Franco Zeffirelli nel suo film sulla Traviata (1983), dopo aver sfrondato senza
pentimenti cabalette, quadrature e quelli che il regista ha definito «tempi morti» della
partitura verdiana, amplifica le pagine in oggetto, facendone ripetere più volte a
James Levine alcune cellule motiviche. La festa da Flora diventa così il clou
ipertrofico del suo successo commerciale che, nonostante una certa sfortuna critica,
rimane una delle opere in video più amate dal grande pubblico.
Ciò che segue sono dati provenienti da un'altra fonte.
(* ===== verification/HostReplay.v ===== *)
(** * Change logs in the extension ([hexEditorProvider.ts])

    How the extension applies a change log to a session:
    [applyChangeLogEntry] for one entry, [applyChangeLogEntries] with its
    batches and its roll-back, [createChangeLogPreview], and the command
    [applyChangeLog].

    The session behind the client is the one of [AiReplay], and its rules for
    calls that keep the past of a session are used here.  [hosting] adds what
    the extension keeps: the history of the editor and the number of changes
    it has told VS Code about, each of which is one step of VS Code's undo. *)

From stdpp Require Import sorting.
From S2P Require Import Prelude SafeInt JsText JsValue EditDiff EditSession History Search SessionApi UnaryCalls SessionCalls ChangeLogCodec ChangeLogDocument ChangeLogExportFile WebviewProtocol AiToolkit AiReplay AiExport HostRecords.

Open Scope call_scope.

(** ** The session in the extension *)

Record hosting (S : Type) := mkHosting {
  ho_calls : replaying S;
  ho_history : History.history;
  ho_documentChanges : nat
}.
Arguments mkHosting {S}. Arguments ho_calls {S}. Arguments ho_history {S}. Arguments ho_documentChanges {S}.

Definition record_kind (k : ChangeLogEntryKind) : EditorChangeRecordKind :=
  match k with
  | KINSERT => RINSERT | KDELETE => RDELETE | KOVERWRITE => ROVERWRITE
  | KREPLACE => RREPLACE | KTRANSFORM => RTRANSFORM
  end.

Definition history_record (r : ParsedChangeRecord) : EditorChangeRecord :=
  mkChange (r_serial r) (record_kind (r_kind r)) (r_offset r) (r_length r) (r_data r) (r_groupId r).

(** ** Calls *)

Definition INTERNAL_REPLACE_ALL_REPLAY_ID : jsstring := js "omega.internal.replace-all".

(** The member of [SearchCaseFolding] a number is. *)
Definition folding_of (v : number) : option SearchCaseFolding :=
  List.find (fun f => bool_decide (NInt (folding_code f) = v))
    [FOLD_NONE; FOLD_ASCII; FOLD_WINDOWS_1252; FOLD_CP437; FOLD_EBCDIC_037; FOLD_MAC_ROMAN].

Section Replay.
Context {S : Type} `{EditBackend S} `{Transport S} `{JsonText} (sessionId : jsstring).
(** [replace_other]: a checkpointed replacement that is asked for with a
    number that is no case folding. *)
Variable replace_other : bytes -> bytes -> number -> T S Z.
Abbreviation R := (replaying S).

#[local] Instance rpc : SessionRpc S := session_rpc sessionId.

Definition getChangeLogFingerprint (content : SessionFingerprintContent) (algorithm pluginId : jsstring)
  : T R NormalizedChangeLogFingerprint :=
  let+ response := via_call (client_getSessionFingerprint sessionId content algorithm pluginId) in
  checkedT
    (byteLength ← HostRecords.int64ToDecimal (JNumber (NInt response.1));
     Ok (mkFingerprint byteLength
       (mkDigest pluginId (toLowerCase (cd_algorithm response.2)) (toLowerCase (cd_value response.2))))).

(** A fingerprint of a log has its plugin. *)
Definition fingerprintsMatch (actual expected : NormalizedChangeLogFingerprint) : result bool :=
  a ← HostRecords.int64ToDecimal (JString (fp_byteLength actual));
  e ← HostRecords.int64ToDecimal (JString (fp_byteLength expected));
  Ok (bool_decide (a = e) &&
      bool_decide (d_pluginId (fp_digest actual) = d_pluginId (fp_digest expected)) &&
      bool_decide (d_algorithm (fp_digest actual) = d_algorithm (fp_digest expected)) &&
      bool_decide (d_value (fp_digest actual) = d_value (fp_digest expected))).

Definition fingerprint_like (expected : NormalizedChangeLogFingerprint) : T R NormalizedChangeLogFingerprint :=
  getChangeLogFingerprint FP_COMPUTED (d_algorithm (fp_digest expected)) (d_pluginId (fp_digest expected)).

Definition assertCurrentSessionFingerprint (expected : NormalizedChangeLogFingerprint) : T R unit :=
  let+ actual := fingerprint_like expected in
  let+ same := checkedT (fingerprintsMatch actual expected) in
  if same : bool then retT tt else throwT (new_error (js "Change log fingerprint mismatch")).

Definition rollbackSessionToChangeCount (target : Z) : T R bool :=
  let+ response := via_edit (SessionApi.restoreToChangeCount (NInt target)) in
  let+ count := outputT (rt_changeCount response) in
  if negb (count =? target) then throwT (new_error (js "Rollback ended at change count"))
  else
    let+ discarded := outputT (rt_discardedChangeCount response) in
    let+ undone := outputT (rt_discardedUndoCount response) in
    retT ((0 <? discarded) || (0 <? undone)).

(** ** One entry *)

Definition replay_error (what : string) : js_error := new_error (js what).

(** The counts of a checked response are integers. *)
Definition assertTransformReplayResponse (descriptor : ChangeLogTransformDescriptor)
  (offset len sizeBefore sizeAfter : Z) (response : ApplyTransformPluginResponse) : T R unit :=
  if negb (bool_decide (tr_pluginId response = transformId descriptor))
  then throwT (replay_error "Transform replay returned plugin")
  else
    let+ o := outputT (tr_offset response) in
    let+ n := outputT (tr_length response) in
    if negb (o =? offset) || negb (n =? len) then throwT (replay_error "Transform replay range mismatch")
    else
      let+ replacement := outputT (tr_replacementLength response) in
      let+ size := outputT (tr_computedFileSize response) in
      if negb (size =? sizeBefore - n + replacement) then throwT (replay_error "Transform replay size mismatch")
      else if negb (sizeAfter =? size) then throwT (replay_error "Transform replay session size mismatch")
      else retT tt.

Definition applyReplaceChange (offset len : Z) (dataHex : jsstring) (groupId : option jsstring)
  : T R (option ParsedChangeRecord) :=
  let+ originalSegment :=
    (if 0 <? len then via_edit (SessionApi.getSegment (NInt offset) (NInt len)) else retT []) in
  let+ changeSerial := via_edit (editSimple (NInt offset) originalSegment (hex_decode dataHex) false true) in
  if changeSerial <=? 0 then retT None
  else retT (Some (mkRecord changeSerial KREPLACE offset len dataHex groupId None)).

(** The replacement of a checkpointed replace-all, as it was recorded. *)
Definition replay_replace_all (descriptor : ChangeLogTransformDescriptor) (data : jsstring)
  : T R (option ParsedChangeRecord) :=
  let+ options := checkedT (HostRecords.parseTransformOptionsJson (optionsJson descriptor)
    "checkpointed replace-all replay") in
  match get (js "query") (props options), get (js "isHex") (props options),
        get (js "caseFolding") (props options), get (js "data") (props options) with
  | JString query, JBool isHex, JNumber caseFolding, JString replacement =>
      let pattern := if isHex then hex_decode query else utf8_encode query in
      let+ replacedCount :=
        match folding_of caseFolding with
        | Some folding => via_edit (SessionApi.replaceSessionCheckpointed pattern (hex_decode replacement)
            folding (NInt 0) (NInt 0))
        | None => via_call (replace_other pattern (hex_decode replacement) caseFolding)
        end in
      if replacedCount <=? 0
      then throwT (replay_error "Checkpointed replace-all replay produced no content change")
      else retT (Some (mkRecord 1 KTRANSFORM 0 0 data None None))
  | _, _, _, _ => throwT (replay_error "Checkpointed replace-all replay descriptor is invalid")
  end.

Definition applyChangeLogEntry (change : ParsedChangeRecord) : T R (option ParsedChangeRecord) :=
  let offset := r_offset change in
  let data := hex_decode (r_data change) in
  let applied serial len :=
    retT (Some (mkRecord serial (r_kind change) offset len (r_data change) (r_groupId change) None)) in
  match r_kind change with
  | KINSERT => let+ serial := via_edit (insert (NInt offset) data false) in applied serial 0
  | KDELETE =>
      let+ serial := via_edit (del (NInt offset) (NInt (r_length change)) false) in
      applied serial (r_length change)
  | KOVERWRITE =>
      let+ serial := via_edit (overwrite (NInt offset) data false) in
      applied serial (Z.of_nat (length data))
  | KREPLACE => applyReplaceChange offset (r_length change) (r_data change) (r_groupId change)
  | KTRANSFORM =>
      match r_transformDescriptor change with
      | None => throwT (replay_error "TRANSFORM change data was not normalized")
      | Some descriptor =>
          if bool_decide (transformId descriptor = INTERNAL_REPLACE_ALL_REPLAY_ID)
          then replay_replace_all descriptor (r_data change)
          else
            let+ sizeBefore := current_size sessionId in
            let+ response := via_call (client_applyTransformPlugin sessionId (transformId descriptor)
              (NInt offset) (NInt (r_length change)) (optionsJson descriptor) false) in
            if negb (tr_contentChanged response)
            then throwT (replay_error "Transform replay produced no content change")
            else
              match tr_serial response with
              | None => throwT (replay_error "Transform did not return a change serial")
              | Some serial =>
                  let+ sizeAfter := current_size sessionId in
                  let+ _ := assertTransformReplayResponse descriptor offset (r_length change)
                    sizeBefore sizeAfter response in
                  let+ serial := outputT serial in
                  let+ o := outputT (tr_offset response) in
                  let+ n := outputT (tr_length response) in
                  retT (Some (mkRecord serial KTRANSFORM o n (r_data change) (r_groupId change) None))
              end
      end
  end.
Sulla scorta dell’operazione di Zeffirelli, nel mio intervento desidero proporre
una lettura del finale secondo della Traviata alla luce della sfuggente categoria del
«Camp»: una questione che ha assurto rilievo nella critica culturale da quando
cinquant’anni fa Susan Sontag pubblicò il suo saggio Note sul 'Camp', primo
tentativo di circoscrivere l’argomento per exempla. A oggi non sono state ancora
indagate con sistematicità le possibili intersezioni tra l’opera in musica e il Camp, ma
diversi studiosi hanno provato a fornirne una definizione sulla base delle suggestioni
di Sontag. Mark Booth nel suo volume Camp toi! (1983) sostiene che «essere camp
significa presentarsi come coinvolti dal marginale, con un coinvolgimento superiore
a quanto il marginale effettivamente meriti». Sarebbe quindi Zeffirelli a essere camp
nel suo trattamento di questa scena marginale? Oppure lo è la stessa Traviata - come
d’altronde accennato da Sontag - richiedendo uno sguardo che ne accolga questa
dimensione? La mia relazione suggerirà possibili risposte.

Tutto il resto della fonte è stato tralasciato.